For Aristotle, a thing is best understood by looking at its end, purpose, or goal. For example, the purpose of a knife is to cut, and it is by seeing this that one best understands what a knife is; the goal of medicine is good health, and it is by seeing this that one best understands what medicine is, or should be.

Now, if one does this for some time, it soon becomes apparent that some goals are subordinate to other goals, which are themselves subordinate to yet other goals. For example, a medical student’s goal may be to qualify as a doctor, but this goal is subordinate to her goal to heal the sick, which is itself subordinate to her goal to make a living by doing something useful. This could go on and on, but unless the medical student has a goal that is an end-in-itself, nothing that she does is actually worth doing.

What, asks Aristotle, is this goal that is an end-in-itself? This ‘supreme good’, he replies, is eudaimonia, and eudaimonia only.

Fine, but what is eudaimonia? For Aristotle, it is by understanding the distinctive function of a thing that one can understand its essence. Thus, one cannot understand what it is to be a gardener unless one can understand that the distinctive function of a gardener is ‘to tend to a garden with a certain degree of skill’.

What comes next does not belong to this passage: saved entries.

(** A tree whose root lies [k] subdivisions below a cell of width [w0],
    and in which only cells fewer than [K] subdivisions down have
    children. *)
Fixpoint depth_bounded (K : nat) (w0 : F) (k : nat) (n : quad_node_t F) : Prop :=
  match n with
  | QuadNode _ _ b _ c0 c1 c2 c3 =>
      rect_width b = halved k w0
      /\ match c0, c1, c2, c3 with
         | None, None, None, None => True
         | Some n0, Some n1, Some n2, Some n3 =>
             (k < K)%nat
             /\ depth_bounded K w0 (S k) n0 /\ depth_bounded K w0 (S k) n1
             /\ depth_bounded K w0 (S k) n2 /\ depth_bounded K w0 (S k) n3
         | _, _, _, _ => False
         end
  end.

End Depth.

(** A root of infinite width and height at the origin, and two bodies
    inside it at different places. *)
Definition unbounded_root : FloatRect binary32 :=
  mkFloatRect fzero fzero (S754_infinity false) (S754_infinity false).

Definition body_at_origin : point_t binary32 := sample_body 1 0 0.
Definition body_at_one_one : point_t binary32 := sample_body 1 1 1.

(** ** Values that rounding produces *)

(** A single precision value that is a NaN, a zero, plus infinity, or
    positive with an exponent of at least [emin]: what a square or a sum
    of squares rounds to. *)
Definition rounded_nonneg (x : binary32) : Prop :=
  match x with
  | S754_nan => True
  | S754_zero _ => True
  | S754_infinity s => s = false
  | S754_finite s _ e => s = false /\ (emin 24 128 <= e)%Z
  end.

(** The same without the zeros. *)
Definition rounded_pos (x : binary32) : Prop :=
  match x with
  | S754_nan => True
  | S754_zero _ => False
  | S754_infinity s => s = false
  | S754_finite s _ e => s = false /\ (emin 24 128 <= e)%Z
  end.

(** A softening so small that its square is below the least positive
    single precision value, a node one such length to the right of the
    origin, and a body at the origin. *)
Definition tiny : binary32 := fdiv (of_Z 1) (of_Z (2 ^ 100)).

Definition tiny_globals : globals binary32 :=
  mk_globals (fdiv (of_Z 1) (of_Z 2)) (of_Z 1) (of_Z 1) tiny.

Definition tiny_node : quad_node_t binary32 :=
  QuadNode (of_Z 1) (mkVector2f tiny fzero) root_boundary
           (Some (point_init (of_Z 1) (mkVector2f tiny fzero) vec_zero))
           None None None None.

(** ** What a tree holds *)

Section Stored.

Context {F : Type} {SF : Scalar F}.

(** The bodies kept in the leaves, in the order of the children. *)
Fixpoint stored (n : quad_node_t F) : list (point_t F) :=
  match n with
  | QuadNode _ _ _ pt c0 c1 c2 c3 =>
      let below c :=
        match c with
        | None => []
        | Some m => stored m
        end in
      occupants n ++ below c0 ++ below c1 ++ below c2 ++ below c3
  end.

(** The masses of the stored bodies, added the way
    [quad_node_compute_mass] adds them. *)
Fixpoint stored_mass (n : quad_node_t F) : F :=
  match n with
  | QuadNode _ _ _ pt c0 c1 c2 c3 =>
      match c0, c1, c2, c3 with
      | Some n0, Some n1, Some n2, Some n3 =>
          fadd (fadd (fadd (fadd fzero (stored_mass n0)) (stored_mass n1))
                     (stored_mass n2))
               (stored_mass n3)
      | _, _, _, _ =>
          match pt with
          | Some q => mass q
          | None => fzero
          end
      end
  end.

Fixpoint height (n : quad_node_t F) : nat :=
  match n with
  | QuadNode _ _ _ _ c0 c1 c2 c3 =>
      match c0, c1, c2, c3 with
      | Some n0, Some n1, Some n2, Some n3 =>
          S (Nat.max (Nat.max (height n0) (height n1))
                     (Nat.max (height n2) (height n3)))
      | _, _, _, _ => O
      end
  end.

(** The bodies of a list that lie inside a rectangle, and the sum of
    their masses. *)
Definition inside (b : FloatRect F) (bodies : list (point_t F)) : list (point_t F) :=
  filter (fun p => rect_contains b (position p)) bodies.

Definition sum_of_masses (bodies : list (point_t F)) : F :=
  fold_right (fun p acc => fadd (mass p) acc) fzero bodies.

End Stored.

(** ** Sample data for the conservation of mass *)

(** In single precision: two bodies at one place, and three bodies at
    distinct places, one of mass 2^24 and two of mass 1, that fall into
    three different quadrants of the root. *)
Definition coincident_bodies : list (point_t binary32) :=
  [body_at_origin; body_at_origin].

Definition uneven_bodies : list (point_t binary32) :=
  [sample_body 16777216 (-10) (-10); sample_body 1 10 (-10); sample_body 1 (-10) 10].

(** Two bodies of mass 1 at distinct places inside the root of
    [sim_thread], 4 apart, that share cells down to one of width
    320000 / 2^16. *)
Definition edge_bodies : list (point_t binary32) :=
  [sample_body 1 65708 0; sample_body 1 65704 0].

(** A body outside the root of [sim_thread]. *)
Definition far_body : point_t binary32 := sample_body 1 200000 0.

(** A single precision value that is a zero or a finite number in
    canonical form, as every finite C++ [float] is. *)
Definition is_finite32 (w : binary32) : bool :=
  match w with
  | S754_zero _ => true
  | S754_finite _ m e => SpecFloat.bounded 24 128 m e
  | _ => false
  end.

(** What decreases when a finite value is halved: the distance of the
    exponent from [emin], plus the mantissa. *)
Definition halving_measure (w : binary32) : nat :=
  match w with
  | S754_finite _ m e => (Z.to_nat (e + 149) + Pos.to_nat m)%nat
  | _ => O
  end.

(** ** Further predicates on trees and values *)

Section TreePredicates.

Context {F : Type} {SF : Scalar F}.

(** Every occupant lies inside the boundary of the node that holds it. *)
Fixpoint contained (n : quad_node_t F) : Prop :=
  match n with
  | QuadNode _ _ b pt c0 c1 c2 c3 =>
      let below c :=
        match c with
        | None => True
        | Some m => contained m
        end in
      match pt with
      | Some q => rect_contains b (position q) = true
      | None => True
      end
      /\ below c0 /\ below c1 /\ below c2 /\ below c3
  end.

(** The centres of mass of four children, each scaled by the mass of
    the child, added from zero in the order of the children. *)
Definition weighted_sum (n0 n1 n2 n3 : quad_node_t F) : Vector2f F :=
  let term n := vec_scale (center_of_mass n) (total_mass n) in
  vec_add (vec_add (vec_add (vec_add vec_zero (term n0)) (term n1)) (term n2)) (term n3).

Whereas human beings need nourishment like plants, and have sentience like animals, their distinctive function, says Aristotle, is their unique and god-like capacity to reason. Thus, our supreme good is to lead a life that enables us to use and develop our reason, and that is in accordance with reason.

By living our life to the full according to our essential nature as rational beings, we are bound to flourish, that is, to develop and express our full human potential, regardless of the ebb and flow of our good or bad fortune.

To put this in modern terms, if we develop our thinking skills, if we guard against lies and self-deception, if we train and master our emotions, we will, over the years, make better and better choices, do more and more meaningful things, and derive ever-increasing satisfaction from all that we have become and all that we have done, and are yet able to do.